Fight against new coronavirus - get and save online data

# default_exp getdata
# The above line is used to declare the name of this module in nbdev. Must be the first row of the first Cell of the notebook.

getdata

#hide
from nbdev.showdoc import *
#export 
from bs4 import BeautifulSoup
from parser import * #regex_parser
import re
import json
import time
import logging
import datetime
import requests
import pprint 

Preset network address and create request header.

# export 
# Use data from DXY.
url = "https://ncov.dxy.cn/ncovh5/view/pneumonia?from=singlemessage&isappinstalled=0"
headers = {
    'user-agent': 'Mozilla/5.0 (Macintosh; Intel Mac OS X 10_15_2) AppleWebKit/537.36 (KHTML, like Gecko) Chrome/79.0.3945.117 Safari/537.36'
}

#The name of the saved file.
dateof = '20200207'

Get the Web page from the Web service and parse it into JSON format.

#export 

def getweb():
    session = requests.session()
    session.headers.update(headers)
    r = session.get(url)
    soup = BeautifulSoup(r.content, 'lxml')

    #Get provincial and municipal data.
    area_information = re.search(r'\[(.*)\]', str(soup.find('script', attrs={'id': 'getAreaStat'})))
    area = json.loads(area_information.group(0))
    return area

Save provincial data to data/prov?

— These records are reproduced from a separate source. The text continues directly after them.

(* ===== verification/DynamicForwardProps.v ===== *)
(** * Properties of forwarded references

    In a run with several rows every input of a round carries one value for
    each row: the value the stored item of the row holds at the path of the
    reference.  The references of an op to earlier ops become references to
    these inputs, or to ops that decode them. *)

From Stdlib Require Import Ascii.
From S2P Require Import Prelude PyFloat PyDict PyValue PyString PythonStep YamlParser DynamicSubgraph DynamicForward FlowmeshOutputs.

(** A relation that every step of a pass respects holds between its ends. *)
Lemma mapAccumR_steps {S A B} (R : S → S → Prop) (f : S → A → result (S * B)) s l s' l' :
  (∀ s, R s s) → (∀ s1 s2 s3, R s1 s2 → R s2 s3 → R s1 s3) → (∀ s x s' y, f s x = Ok (s', y) → R s s') →
  mapAccumR f s l = Ok (s', l') → R s s'.
Proof.
  intros Hrefl Htrans Hf. revert s l'. induction l as [|x l IH]; intros s l' H; simpl in H; [by injection H as <- _|].
  apply result_bind_ok in H as ([s1 y] & Hx & H). apply result_bind_ok in H as ([s2 ys] & Hl & H). injection H as <- _.
  eapply Htrans; [by eapply Hf|by eapply IH].
Qed.

(** What holds of an element and the state it leaves still holds at the end. *)
Lemma mapAccumR_results {S A B} (R : S → S → Prop) (Q : S → A → B → Prop) (f : S → A → result (S * B)) s l s' l' :
  (∀ s, R s s) → (∀ s1 s2 s3, R s1 s2 → R s2 s3 → R s1 s3) → (∀ s1 s2 x y, R s1 s2 → Q s1 x y → Q s2 x y) →
  (∀ s x s' y, f s x = Ok (s', y) → R s s' ∧ Q s' x y) →
  mapAccumR f s l = Ok (s', l') → Forall2 (Q s') l l'.
Proof.
  intros Hrefl Htrans Hmono Hf. revert s l'. induction l as [|x l IH]; intros s l' H; simpl in H; [injection H as _ <-; constructor|].
  apply result_bind_ok in H as ([s1 y] & Hx & H). apply result_bind_ok in H as ([s2 ys] & Hl & H). injection H as <- <-.
  constructor; [|by eapply IH]. eapply Hmono; [|by eapply Hf]. eapply (mapAccumR_steps R f); [done|done| |exact Hl]. intros s0 x0 s0' y0 H0. by apply Hf in H0 as [? _].
Qed.

Section forward.
Context (json_loads : string → option val) (json_dumps : val → string).
Context (results : dict string (list val)) (configs : dict string op_dict) (rows : nat).

(** The value of an item for its row *)
Definition row_value (parts : list string) (ref : string) (item : val) (v : string) : Prop :=
∃ w, walk_output_path json_loads ref item parts = Ok w ∧ v = coerce_output_value json_dumps (unwrap_single w).

(** The path an input stands for: of the op itself, or one that was asked for *)
Definition stands_for (input_id ref path : string) : Prop :=
(input_id = ref ∧ ∃ config, dget ref configs = Some config ∧ default_forward_path (dget_or (VStr "") "op" config) config = Ok path) ∨
input_id = explicit_id ref path.

(** An input carries the stored items of an op, row by row. *)
Definition carries (entry : string * list string) : Prop :=
∃ ref path items, dget ref results = Some items ∧ stands_for entry.1 ref path ∧
  length entry.2 = rows ∧ Forall2 (row_value (path_parts path) ref) items entry.2.

Record fw_ok (st : forwarded) : Prop := {
fo_inputs : ∀ entry, entry ∈ fw_inputs st → carries entry;
fo_materializers : fw_materializers st = materializer <$> fw_materialized st;
fo_materialized : ∀ id, id ∈ fw_materialized st → id ∈ dkeys (fw_inputs st);
}.

Record fw_step (st st' : forwarded) : Prop := {
fs_ok : fw_ok st → fw_ok st';
fs_inputs : ∀ id, id ∈ dkeys (fw_inputs st) → id ∈ dkeys (fw_inputs st');
fs_materialized : ∀ id, id ∈ fw_materialized st → id ∈ fw_materialized st';
}.

Lemma fw_step_refl st : fw_step st st.
Proof. by split. Qed.
Lemma dynamic_run_settles_witness : cancelled_run.1 = Some cancelled_record ∧ same_end cancelled_record cancelled_run.2.
Proof.
  split; [vm_compute; reflexivity|].
  apply (dynamic_run_settles digest_length no_yaml plan_loads (λ _, "") (λ _, "") "def observe(): pass" (λ _, Ok "nothing") (λ s, s) (λ _, "now") (λ w, w)
    (λ w, (Return (), w)) (λ _ _ _ _ w, (PostFailed "", w)) None cancelled_child two_rounds demo_base "run-1" 1 (None, submitted_record)).
  - right. split; reflexivity.
  - reflexivity.
  - vm_compute. reflexivity.
Defined.

Lemma rounds_only_add_witness : ∃ run' w',
  graph_round digest_length no_yaml plan_loads (λ _, "") (λ _, "") "def observe(): pass" (λ _, Ok "nothing") (λ _, "now") (λ w, w) quiet_save no_post None
    (planning_child "sector") two_rounds demo_base "run-1" 1 0 Run.start ((), submitted_record) = (Return (NextRound run'), w') ∧ run_ok 1 run'.
Proof.
  destruct (graph_round digest_length no_yaml plan_loads (λ _, "") (λ _, "") "def observe(): pass" (λ _, Ok "nothing") (λ _, "now") (λ w, w) quiet_save no_post None
    (planning_child "sector") two_rounds demo_base "run-1" 1 0 Run.start ((), submitted_record)) as [[[run'|run'|]|f] w'] eqn:E;
    [|vm_compute in E; discriminate E..]. exists run', w'. split; [reflexivity|].
  apply (rounds_only_add digest_length no_yaml plan_loads (λ _, "") (λ _, "") "def observe(): pass" (λ _, Ok "nothing") (λ _, "now") (λ w, w) quiet_save no_post None
    (planning_child "sector") two_rounds demo_base "run-1" 1 0 Run.start run' ((), submitted_record) w'); [exact run_start_ok|exact E].
Defined.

Date. csv file.

# export 
# Write file and save data.
def saveprovice(area):
    fprovince = "data/" + "prov_" + dateof + ".csv"
    fp = open(fprovince, "w")
    fp.write("Province,Diagnosis,Suspected,Cure,death\r")
    for a in area:
        fp.write(a['provinceName']+','+ \
                 str(a['confirmedCount'])+','+ \
                 str(a['suspectedCount'])+','+ \
                 str(a['curedCount'])+','+ \
                 str(a['deadCount'])+ '\r')
    fp.close()
    print("writed to "+ fprovince + "\r\n")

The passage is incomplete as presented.